* [Goal of the exercise] Your answer must be every line of the data below that holds the string "with", copied exactly.

....

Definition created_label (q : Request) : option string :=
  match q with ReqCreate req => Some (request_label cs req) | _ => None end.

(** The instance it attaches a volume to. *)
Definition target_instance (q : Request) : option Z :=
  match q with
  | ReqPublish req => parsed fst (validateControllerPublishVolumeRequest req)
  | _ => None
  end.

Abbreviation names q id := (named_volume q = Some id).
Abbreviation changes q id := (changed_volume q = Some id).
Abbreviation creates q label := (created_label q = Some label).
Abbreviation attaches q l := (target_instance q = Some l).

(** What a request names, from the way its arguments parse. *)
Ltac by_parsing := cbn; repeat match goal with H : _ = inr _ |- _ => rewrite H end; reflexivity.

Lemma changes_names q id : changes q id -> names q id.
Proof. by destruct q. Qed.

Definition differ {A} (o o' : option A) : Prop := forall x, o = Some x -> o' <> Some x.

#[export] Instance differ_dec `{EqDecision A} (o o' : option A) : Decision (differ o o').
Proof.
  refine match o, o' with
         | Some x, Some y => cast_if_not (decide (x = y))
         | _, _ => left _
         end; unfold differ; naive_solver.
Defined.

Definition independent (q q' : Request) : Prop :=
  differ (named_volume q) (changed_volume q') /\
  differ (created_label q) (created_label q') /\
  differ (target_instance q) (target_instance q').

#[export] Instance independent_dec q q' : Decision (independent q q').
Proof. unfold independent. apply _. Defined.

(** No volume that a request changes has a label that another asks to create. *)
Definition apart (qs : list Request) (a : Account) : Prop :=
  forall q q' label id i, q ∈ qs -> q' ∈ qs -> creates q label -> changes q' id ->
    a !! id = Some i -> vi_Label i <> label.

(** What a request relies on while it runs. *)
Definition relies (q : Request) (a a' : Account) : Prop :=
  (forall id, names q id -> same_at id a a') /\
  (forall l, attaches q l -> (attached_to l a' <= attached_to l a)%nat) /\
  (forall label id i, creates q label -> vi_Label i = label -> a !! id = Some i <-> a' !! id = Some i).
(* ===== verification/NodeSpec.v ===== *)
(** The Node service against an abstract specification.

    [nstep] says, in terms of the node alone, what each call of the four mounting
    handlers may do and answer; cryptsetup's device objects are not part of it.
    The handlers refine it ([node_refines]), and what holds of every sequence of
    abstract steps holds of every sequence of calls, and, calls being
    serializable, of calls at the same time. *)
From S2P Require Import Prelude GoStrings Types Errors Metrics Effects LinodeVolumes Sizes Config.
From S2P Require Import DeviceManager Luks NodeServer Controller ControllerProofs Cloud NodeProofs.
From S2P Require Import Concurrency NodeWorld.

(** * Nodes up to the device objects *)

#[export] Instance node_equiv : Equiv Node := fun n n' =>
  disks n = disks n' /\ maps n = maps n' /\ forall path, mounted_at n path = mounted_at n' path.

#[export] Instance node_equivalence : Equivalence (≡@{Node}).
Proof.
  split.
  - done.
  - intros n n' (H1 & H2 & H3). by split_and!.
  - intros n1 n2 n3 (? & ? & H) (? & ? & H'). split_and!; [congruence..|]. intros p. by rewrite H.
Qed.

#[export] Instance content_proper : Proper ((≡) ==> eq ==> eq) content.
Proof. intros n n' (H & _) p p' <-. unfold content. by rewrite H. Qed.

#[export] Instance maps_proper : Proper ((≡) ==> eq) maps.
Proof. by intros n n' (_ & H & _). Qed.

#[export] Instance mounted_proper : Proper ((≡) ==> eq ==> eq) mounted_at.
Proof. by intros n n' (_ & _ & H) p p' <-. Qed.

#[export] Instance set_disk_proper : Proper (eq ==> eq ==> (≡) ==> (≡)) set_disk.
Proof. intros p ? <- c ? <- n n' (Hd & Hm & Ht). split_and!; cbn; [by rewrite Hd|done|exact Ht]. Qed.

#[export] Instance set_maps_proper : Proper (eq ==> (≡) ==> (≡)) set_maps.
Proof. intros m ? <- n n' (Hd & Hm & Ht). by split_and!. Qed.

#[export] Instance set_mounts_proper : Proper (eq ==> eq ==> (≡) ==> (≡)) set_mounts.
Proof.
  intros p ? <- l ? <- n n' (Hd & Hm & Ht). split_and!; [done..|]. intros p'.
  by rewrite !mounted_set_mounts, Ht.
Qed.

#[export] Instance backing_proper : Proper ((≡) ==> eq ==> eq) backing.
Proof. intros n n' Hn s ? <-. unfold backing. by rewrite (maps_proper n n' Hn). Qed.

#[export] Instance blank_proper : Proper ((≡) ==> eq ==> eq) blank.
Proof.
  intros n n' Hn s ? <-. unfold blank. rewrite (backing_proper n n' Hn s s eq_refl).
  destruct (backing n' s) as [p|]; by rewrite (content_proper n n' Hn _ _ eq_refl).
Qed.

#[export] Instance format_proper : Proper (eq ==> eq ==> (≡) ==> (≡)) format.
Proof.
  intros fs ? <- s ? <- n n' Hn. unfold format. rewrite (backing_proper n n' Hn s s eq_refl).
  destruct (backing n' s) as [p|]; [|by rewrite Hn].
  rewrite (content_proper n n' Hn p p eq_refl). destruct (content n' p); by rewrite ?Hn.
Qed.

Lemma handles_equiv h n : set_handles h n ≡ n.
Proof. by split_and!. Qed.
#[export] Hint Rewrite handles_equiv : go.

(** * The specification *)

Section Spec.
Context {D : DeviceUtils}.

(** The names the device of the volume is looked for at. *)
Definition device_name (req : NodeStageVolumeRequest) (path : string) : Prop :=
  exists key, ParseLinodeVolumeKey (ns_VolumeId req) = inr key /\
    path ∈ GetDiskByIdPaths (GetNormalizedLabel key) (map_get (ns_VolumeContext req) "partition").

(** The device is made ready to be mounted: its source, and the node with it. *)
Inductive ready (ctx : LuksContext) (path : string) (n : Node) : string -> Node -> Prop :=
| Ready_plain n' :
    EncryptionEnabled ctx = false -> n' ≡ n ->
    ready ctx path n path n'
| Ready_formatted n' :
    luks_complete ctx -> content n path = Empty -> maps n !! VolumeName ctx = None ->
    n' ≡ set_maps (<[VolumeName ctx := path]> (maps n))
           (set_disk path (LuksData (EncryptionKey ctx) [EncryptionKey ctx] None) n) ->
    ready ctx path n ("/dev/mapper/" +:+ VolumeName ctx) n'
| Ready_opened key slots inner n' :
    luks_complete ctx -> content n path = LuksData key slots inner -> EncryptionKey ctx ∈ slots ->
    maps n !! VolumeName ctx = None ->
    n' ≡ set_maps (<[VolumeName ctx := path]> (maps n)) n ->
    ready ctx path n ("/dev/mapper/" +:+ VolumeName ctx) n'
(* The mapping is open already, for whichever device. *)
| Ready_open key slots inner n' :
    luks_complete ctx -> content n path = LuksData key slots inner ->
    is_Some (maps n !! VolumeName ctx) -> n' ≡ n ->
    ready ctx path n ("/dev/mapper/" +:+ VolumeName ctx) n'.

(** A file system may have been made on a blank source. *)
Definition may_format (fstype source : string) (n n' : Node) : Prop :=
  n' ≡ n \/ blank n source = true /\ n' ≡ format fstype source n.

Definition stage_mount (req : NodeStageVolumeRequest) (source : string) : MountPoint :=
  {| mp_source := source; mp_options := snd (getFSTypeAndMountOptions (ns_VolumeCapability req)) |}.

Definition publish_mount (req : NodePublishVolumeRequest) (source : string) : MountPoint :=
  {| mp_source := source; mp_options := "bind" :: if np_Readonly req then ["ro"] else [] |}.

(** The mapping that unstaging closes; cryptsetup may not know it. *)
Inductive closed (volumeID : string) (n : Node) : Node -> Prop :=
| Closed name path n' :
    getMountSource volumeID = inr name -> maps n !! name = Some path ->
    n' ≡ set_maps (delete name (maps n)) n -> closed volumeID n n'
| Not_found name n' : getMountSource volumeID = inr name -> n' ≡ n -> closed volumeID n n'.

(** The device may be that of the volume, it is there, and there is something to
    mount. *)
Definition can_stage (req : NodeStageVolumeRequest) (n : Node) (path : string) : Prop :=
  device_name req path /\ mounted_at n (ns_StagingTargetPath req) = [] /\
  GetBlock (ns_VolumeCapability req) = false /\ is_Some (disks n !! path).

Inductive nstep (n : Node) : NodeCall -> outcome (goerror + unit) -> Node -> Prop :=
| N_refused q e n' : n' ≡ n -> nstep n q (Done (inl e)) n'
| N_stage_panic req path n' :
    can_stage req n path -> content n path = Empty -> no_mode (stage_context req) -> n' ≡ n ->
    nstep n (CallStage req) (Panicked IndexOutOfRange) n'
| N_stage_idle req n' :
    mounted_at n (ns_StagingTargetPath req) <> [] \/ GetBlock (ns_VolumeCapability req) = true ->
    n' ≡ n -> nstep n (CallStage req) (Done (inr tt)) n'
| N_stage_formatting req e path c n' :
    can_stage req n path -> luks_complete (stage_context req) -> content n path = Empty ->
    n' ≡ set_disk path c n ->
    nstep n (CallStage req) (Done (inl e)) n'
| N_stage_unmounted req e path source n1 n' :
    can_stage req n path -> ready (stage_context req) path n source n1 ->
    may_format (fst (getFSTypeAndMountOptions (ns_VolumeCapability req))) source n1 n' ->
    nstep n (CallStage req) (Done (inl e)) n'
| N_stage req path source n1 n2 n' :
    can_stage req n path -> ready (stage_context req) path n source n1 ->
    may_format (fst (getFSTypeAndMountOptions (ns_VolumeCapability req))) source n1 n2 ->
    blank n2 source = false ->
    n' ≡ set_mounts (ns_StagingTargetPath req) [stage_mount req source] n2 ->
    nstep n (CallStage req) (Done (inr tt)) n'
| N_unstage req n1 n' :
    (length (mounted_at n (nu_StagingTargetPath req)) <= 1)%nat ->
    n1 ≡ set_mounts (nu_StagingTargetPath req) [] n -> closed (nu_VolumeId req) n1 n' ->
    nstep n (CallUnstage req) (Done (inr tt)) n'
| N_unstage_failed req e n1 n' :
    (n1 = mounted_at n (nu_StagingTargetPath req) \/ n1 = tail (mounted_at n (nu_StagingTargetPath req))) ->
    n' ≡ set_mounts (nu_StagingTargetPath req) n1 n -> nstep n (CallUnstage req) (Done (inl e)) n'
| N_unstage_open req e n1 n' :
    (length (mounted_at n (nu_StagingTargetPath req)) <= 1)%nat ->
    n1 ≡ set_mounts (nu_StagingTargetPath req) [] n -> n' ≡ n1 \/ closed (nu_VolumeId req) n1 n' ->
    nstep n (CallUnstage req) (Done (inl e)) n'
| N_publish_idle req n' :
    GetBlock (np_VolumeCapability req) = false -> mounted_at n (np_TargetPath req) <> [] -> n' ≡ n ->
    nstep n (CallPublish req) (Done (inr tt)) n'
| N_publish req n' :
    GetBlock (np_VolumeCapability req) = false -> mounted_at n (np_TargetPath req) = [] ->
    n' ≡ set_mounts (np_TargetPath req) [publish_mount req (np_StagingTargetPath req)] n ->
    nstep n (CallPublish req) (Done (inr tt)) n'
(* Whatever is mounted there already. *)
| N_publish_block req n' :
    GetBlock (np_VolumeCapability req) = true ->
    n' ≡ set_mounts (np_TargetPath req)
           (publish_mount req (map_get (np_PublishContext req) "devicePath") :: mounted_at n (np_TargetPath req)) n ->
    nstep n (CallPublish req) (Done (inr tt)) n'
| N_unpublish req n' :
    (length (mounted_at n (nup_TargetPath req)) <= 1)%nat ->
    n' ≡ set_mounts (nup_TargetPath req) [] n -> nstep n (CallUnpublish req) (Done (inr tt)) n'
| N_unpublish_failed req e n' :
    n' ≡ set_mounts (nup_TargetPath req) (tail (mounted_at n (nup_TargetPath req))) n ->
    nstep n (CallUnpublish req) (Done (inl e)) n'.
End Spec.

....

* [Reply to the task]
  match q with ReqCreate req => Some (request_label cs req) | _ => None end.
  match q with
Ltac by_parsing := cbn; repeat match goal with H : _ = inr _ |- _ => rewrite H end; reflexivity.
  refine match o, o' with
(** The device is made ready to be mounted: its source, and the node with it. *)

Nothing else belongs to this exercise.